* [GOAL OF THE EXERCISE]
Set down exactly the lines below, starting at the one that contains "list_to_set (map mermaid_node_name (intermediates" and ending at the one that contains "(** The traces", with both of those lines included and nothing else.

-=-=-=-=-

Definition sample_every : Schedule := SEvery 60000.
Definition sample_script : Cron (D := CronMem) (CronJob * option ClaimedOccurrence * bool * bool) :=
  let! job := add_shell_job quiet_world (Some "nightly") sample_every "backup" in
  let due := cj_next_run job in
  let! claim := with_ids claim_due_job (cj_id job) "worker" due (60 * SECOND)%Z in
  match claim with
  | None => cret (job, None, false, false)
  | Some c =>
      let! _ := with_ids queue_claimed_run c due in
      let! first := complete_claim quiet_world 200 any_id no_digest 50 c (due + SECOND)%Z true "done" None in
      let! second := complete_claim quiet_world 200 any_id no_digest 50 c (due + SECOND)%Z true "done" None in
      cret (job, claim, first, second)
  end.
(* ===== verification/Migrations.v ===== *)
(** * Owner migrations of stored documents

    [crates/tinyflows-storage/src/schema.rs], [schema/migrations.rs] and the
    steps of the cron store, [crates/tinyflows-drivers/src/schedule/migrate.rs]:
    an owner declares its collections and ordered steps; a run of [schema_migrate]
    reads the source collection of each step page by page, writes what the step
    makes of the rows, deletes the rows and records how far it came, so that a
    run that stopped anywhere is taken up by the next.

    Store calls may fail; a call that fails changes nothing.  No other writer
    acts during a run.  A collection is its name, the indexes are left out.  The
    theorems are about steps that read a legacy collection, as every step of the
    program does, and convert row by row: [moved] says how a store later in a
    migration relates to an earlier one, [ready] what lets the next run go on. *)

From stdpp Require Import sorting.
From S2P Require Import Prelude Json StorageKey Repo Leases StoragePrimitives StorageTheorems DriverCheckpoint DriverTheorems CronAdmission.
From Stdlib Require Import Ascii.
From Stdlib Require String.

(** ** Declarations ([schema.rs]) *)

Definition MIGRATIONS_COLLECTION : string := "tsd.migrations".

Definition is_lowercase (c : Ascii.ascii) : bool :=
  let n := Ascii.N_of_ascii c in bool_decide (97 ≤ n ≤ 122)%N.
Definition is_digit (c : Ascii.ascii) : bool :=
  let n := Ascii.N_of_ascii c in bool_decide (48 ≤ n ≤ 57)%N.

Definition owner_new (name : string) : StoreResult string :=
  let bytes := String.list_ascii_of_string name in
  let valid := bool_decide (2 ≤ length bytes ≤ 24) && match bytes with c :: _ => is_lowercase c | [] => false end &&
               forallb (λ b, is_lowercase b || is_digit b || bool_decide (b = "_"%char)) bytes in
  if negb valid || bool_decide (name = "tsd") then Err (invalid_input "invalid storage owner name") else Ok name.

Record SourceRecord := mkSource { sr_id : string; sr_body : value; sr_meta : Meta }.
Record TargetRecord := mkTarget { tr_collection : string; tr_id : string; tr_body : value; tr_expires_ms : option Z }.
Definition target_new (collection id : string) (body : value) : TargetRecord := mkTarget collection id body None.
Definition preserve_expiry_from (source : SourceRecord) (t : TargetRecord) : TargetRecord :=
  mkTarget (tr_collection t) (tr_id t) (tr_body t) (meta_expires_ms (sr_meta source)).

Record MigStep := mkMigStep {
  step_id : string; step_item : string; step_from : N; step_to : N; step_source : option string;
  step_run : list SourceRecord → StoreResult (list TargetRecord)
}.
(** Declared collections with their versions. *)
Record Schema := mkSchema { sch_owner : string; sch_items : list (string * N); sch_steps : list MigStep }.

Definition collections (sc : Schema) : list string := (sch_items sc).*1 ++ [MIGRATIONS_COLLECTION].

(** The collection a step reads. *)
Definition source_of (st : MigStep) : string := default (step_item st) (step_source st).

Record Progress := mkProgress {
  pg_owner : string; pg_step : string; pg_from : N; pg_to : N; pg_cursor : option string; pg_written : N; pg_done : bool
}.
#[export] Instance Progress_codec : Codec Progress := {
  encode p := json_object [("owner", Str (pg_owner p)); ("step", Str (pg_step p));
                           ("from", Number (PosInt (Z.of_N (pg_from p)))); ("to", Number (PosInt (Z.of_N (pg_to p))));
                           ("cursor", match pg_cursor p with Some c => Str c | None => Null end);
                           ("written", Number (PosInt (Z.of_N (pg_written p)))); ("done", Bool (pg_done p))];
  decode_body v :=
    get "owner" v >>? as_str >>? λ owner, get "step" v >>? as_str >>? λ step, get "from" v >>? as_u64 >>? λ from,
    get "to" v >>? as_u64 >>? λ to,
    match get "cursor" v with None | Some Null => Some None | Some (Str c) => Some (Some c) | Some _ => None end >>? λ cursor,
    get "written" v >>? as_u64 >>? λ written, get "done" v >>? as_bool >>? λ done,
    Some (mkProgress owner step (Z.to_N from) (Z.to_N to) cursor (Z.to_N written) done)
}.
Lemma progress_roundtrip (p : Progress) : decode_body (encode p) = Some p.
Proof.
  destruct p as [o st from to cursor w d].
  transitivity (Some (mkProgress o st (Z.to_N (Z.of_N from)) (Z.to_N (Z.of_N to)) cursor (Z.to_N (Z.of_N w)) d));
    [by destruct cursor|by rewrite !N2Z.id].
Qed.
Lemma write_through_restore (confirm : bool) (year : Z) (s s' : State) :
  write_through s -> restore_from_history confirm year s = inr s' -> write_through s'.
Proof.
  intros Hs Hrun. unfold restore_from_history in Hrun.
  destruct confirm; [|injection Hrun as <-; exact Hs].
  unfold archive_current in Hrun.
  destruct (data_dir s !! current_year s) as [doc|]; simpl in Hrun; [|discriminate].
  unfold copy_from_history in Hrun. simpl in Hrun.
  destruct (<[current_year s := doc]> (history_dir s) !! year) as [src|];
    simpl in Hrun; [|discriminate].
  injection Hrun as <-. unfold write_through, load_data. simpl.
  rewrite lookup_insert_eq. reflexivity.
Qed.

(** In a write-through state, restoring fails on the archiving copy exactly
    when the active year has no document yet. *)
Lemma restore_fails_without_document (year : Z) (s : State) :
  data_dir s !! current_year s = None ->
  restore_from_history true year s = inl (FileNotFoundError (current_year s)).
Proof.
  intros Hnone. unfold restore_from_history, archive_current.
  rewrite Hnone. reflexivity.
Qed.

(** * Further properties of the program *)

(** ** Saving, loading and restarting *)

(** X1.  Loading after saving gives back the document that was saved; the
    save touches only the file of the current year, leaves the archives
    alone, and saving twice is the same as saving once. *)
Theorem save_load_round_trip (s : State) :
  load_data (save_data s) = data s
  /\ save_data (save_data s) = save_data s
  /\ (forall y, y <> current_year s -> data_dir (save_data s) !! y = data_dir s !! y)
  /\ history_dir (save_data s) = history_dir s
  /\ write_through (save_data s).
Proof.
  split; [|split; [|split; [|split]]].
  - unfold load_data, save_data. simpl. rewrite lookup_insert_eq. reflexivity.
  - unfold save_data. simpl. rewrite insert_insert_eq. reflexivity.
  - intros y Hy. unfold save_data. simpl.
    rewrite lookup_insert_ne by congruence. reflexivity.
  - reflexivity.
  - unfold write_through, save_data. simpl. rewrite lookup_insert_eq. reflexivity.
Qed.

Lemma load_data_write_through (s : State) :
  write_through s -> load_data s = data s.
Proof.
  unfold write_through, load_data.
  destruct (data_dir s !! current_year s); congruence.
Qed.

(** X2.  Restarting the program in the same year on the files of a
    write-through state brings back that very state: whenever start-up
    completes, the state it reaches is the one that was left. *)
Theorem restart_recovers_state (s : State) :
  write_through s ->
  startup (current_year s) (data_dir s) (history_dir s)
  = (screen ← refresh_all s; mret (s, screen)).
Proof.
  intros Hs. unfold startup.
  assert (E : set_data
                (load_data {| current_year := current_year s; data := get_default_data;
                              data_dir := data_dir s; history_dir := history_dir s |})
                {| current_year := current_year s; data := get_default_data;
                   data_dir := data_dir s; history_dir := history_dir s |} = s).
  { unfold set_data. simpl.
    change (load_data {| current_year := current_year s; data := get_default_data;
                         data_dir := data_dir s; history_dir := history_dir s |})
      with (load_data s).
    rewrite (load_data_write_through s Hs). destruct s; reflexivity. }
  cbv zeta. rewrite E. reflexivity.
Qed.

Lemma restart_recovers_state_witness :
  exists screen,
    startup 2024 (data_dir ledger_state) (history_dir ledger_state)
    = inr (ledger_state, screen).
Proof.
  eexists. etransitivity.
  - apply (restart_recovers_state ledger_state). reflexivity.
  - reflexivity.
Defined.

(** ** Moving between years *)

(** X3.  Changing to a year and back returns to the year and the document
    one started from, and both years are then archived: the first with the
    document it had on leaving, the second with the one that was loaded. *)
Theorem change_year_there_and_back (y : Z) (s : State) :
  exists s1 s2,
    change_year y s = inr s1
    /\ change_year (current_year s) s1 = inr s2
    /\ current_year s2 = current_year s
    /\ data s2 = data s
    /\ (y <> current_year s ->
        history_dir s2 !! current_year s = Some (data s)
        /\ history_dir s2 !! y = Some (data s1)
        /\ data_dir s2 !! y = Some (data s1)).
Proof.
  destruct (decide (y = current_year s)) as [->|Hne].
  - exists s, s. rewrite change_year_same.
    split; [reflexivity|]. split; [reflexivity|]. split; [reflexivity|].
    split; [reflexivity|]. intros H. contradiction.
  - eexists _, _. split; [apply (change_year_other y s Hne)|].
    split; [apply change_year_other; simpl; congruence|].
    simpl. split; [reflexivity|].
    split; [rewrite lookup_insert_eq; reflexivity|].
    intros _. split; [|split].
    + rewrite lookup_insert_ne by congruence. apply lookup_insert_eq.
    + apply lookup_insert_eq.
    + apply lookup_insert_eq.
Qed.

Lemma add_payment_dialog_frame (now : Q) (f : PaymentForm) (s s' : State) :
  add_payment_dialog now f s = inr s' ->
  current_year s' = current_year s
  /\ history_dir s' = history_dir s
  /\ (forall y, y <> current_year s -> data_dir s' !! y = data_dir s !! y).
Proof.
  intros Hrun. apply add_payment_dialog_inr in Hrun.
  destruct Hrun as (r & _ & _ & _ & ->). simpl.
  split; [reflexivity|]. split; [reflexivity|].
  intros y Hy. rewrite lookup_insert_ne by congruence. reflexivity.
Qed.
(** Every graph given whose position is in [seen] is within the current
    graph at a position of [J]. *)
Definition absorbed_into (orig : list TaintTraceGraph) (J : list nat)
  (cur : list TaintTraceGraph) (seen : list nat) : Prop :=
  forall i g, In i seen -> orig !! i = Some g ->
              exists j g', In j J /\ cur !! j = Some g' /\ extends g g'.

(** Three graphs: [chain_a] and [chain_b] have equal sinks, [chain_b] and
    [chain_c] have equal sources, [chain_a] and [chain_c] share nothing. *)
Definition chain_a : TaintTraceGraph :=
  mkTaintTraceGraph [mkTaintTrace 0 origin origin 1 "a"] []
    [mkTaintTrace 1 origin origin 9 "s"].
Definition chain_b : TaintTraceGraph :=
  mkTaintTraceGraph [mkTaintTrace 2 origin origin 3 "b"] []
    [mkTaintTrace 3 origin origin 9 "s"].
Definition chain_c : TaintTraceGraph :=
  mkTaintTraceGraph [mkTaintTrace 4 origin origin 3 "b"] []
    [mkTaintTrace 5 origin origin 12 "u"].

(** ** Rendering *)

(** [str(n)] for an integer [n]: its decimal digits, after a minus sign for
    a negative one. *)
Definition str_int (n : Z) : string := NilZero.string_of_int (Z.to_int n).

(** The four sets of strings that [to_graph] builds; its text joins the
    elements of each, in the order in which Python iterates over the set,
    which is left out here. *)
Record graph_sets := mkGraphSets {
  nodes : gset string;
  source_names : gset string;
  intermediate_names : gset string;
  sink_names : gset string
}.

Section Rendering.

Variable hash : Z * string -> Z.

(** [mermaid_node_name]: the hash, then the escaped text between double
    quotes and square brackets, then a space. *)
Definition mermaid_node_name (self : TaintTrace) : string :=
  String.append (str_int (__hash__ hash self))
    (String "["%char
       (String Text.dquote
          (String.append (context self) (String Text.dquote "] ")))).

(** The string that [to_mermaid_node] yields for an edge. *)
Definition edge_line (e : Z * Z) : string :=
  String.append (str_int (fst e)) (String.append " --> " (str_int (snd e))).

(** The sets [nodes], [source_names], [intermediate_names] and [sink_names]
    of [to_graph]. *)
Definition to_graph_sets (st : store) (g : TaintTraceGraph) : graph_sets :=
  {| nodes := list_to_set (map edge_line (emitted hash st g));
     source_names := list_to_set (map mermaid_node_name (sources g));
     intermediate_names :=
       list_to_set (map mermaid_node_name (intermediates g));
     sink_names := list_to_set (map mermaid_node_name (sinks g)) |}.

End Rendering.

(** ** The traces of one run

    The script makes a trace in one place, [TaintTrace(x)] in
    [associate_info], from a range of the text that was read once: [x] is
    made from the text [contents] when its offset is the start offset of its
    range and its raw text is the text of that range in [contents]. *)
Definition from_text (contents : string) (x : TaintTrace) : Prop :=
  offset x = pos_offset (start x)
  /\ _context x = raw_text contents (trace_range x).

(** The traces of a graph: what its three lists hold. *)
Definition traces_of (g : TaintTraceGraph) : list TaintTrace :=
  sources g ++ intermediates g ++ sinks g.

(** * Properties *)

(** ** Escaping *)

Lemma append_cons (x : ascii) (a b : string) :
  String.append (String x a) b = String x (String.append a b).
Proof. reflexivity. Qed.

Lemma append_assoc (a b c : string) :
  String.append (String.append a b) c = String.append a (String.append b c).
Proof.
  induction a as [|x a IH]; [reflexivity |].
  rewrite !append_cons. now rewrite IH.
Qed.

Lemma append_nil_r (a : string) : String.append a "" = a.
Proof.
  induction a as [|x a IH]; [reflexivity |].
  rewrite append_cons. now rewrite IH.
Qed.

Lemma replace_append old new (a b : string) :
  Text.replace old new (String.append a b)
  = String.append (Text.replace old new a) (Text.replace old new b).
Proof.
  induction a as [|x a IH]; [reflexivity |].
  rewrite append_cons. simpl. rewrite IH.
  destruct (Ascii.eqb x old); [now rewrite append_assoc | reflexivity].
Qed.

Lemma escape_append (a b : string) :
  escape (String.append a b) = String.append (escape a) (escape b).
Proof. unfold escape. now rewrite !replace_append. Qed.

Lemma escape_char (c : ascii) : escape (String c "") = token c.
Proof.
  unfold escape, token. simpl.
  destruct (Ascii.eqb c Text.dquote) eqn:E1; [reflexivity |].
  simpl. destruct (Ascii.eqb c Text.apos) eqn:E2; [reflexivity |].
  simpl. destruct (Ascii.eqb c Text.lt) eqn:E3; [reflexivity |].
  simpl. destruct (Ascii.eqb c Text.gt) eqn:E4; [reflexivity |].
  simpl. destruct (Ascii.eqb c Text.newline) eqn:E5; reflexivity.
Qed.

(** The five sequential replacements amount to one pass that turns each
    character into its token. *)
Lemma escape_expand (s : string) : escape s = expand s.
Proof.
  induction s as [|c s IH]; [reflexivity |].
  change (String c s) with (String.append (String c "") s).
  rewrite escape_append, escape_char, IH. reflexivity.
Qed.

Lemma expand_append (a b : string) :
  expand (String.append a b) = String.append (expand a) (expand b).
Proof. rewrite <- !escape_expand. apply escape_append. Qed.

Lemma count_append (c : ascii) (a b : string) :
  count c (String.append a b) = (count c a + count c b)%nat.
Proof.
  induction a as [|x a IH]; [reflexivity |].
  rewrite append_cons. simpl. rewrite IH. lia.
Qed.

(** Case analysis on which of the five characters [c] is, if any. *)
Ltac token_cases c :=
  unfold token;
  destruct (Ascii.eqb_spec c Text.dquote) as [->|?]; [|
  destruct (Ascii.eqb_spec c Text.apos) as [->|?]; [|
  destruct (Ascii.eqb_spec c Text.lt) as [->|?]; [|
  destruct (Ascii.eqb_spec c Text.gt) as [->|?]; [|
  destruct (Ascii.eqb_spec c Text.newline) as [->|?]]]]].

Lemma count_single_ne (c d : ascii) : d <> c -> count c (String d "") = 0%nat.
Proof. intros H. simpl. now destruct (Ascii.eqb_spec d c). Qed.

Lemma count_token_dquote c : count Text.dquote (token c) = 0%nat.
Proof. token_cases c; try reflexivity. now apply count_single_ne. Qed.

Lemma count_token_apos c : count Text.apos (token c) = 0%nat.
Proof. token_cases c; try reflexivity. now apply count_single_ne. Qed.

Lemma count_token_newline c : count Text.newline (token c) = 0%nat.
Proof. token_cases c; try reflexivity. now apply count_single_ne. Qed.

-=-=-=-=-

* [SOLVED PROBLEM]
       list_to_set (map mermaid_node_name (intermediates g));
     sink_names := list_to_set (map mermaid_node_name (sinks g)) |}.

End Rendering.

(** ** The traces of one run

    The script makes a trace in one place, [TaintTrace(x)] in
    [associate_info], from a range of the text that was read once: [x] is
    made from the text [contents] when its offset is the start offset of its
    range and its raw text is the text of that range in [contents]. *)
Definition from_text (contents : string) (x : TaintTrace) : Prop :=
  offset x = pos_offset (start x)
  /\ _context x = raw_text contents (trace_range x).

(** The traces of a graph: what its three lists hold. *)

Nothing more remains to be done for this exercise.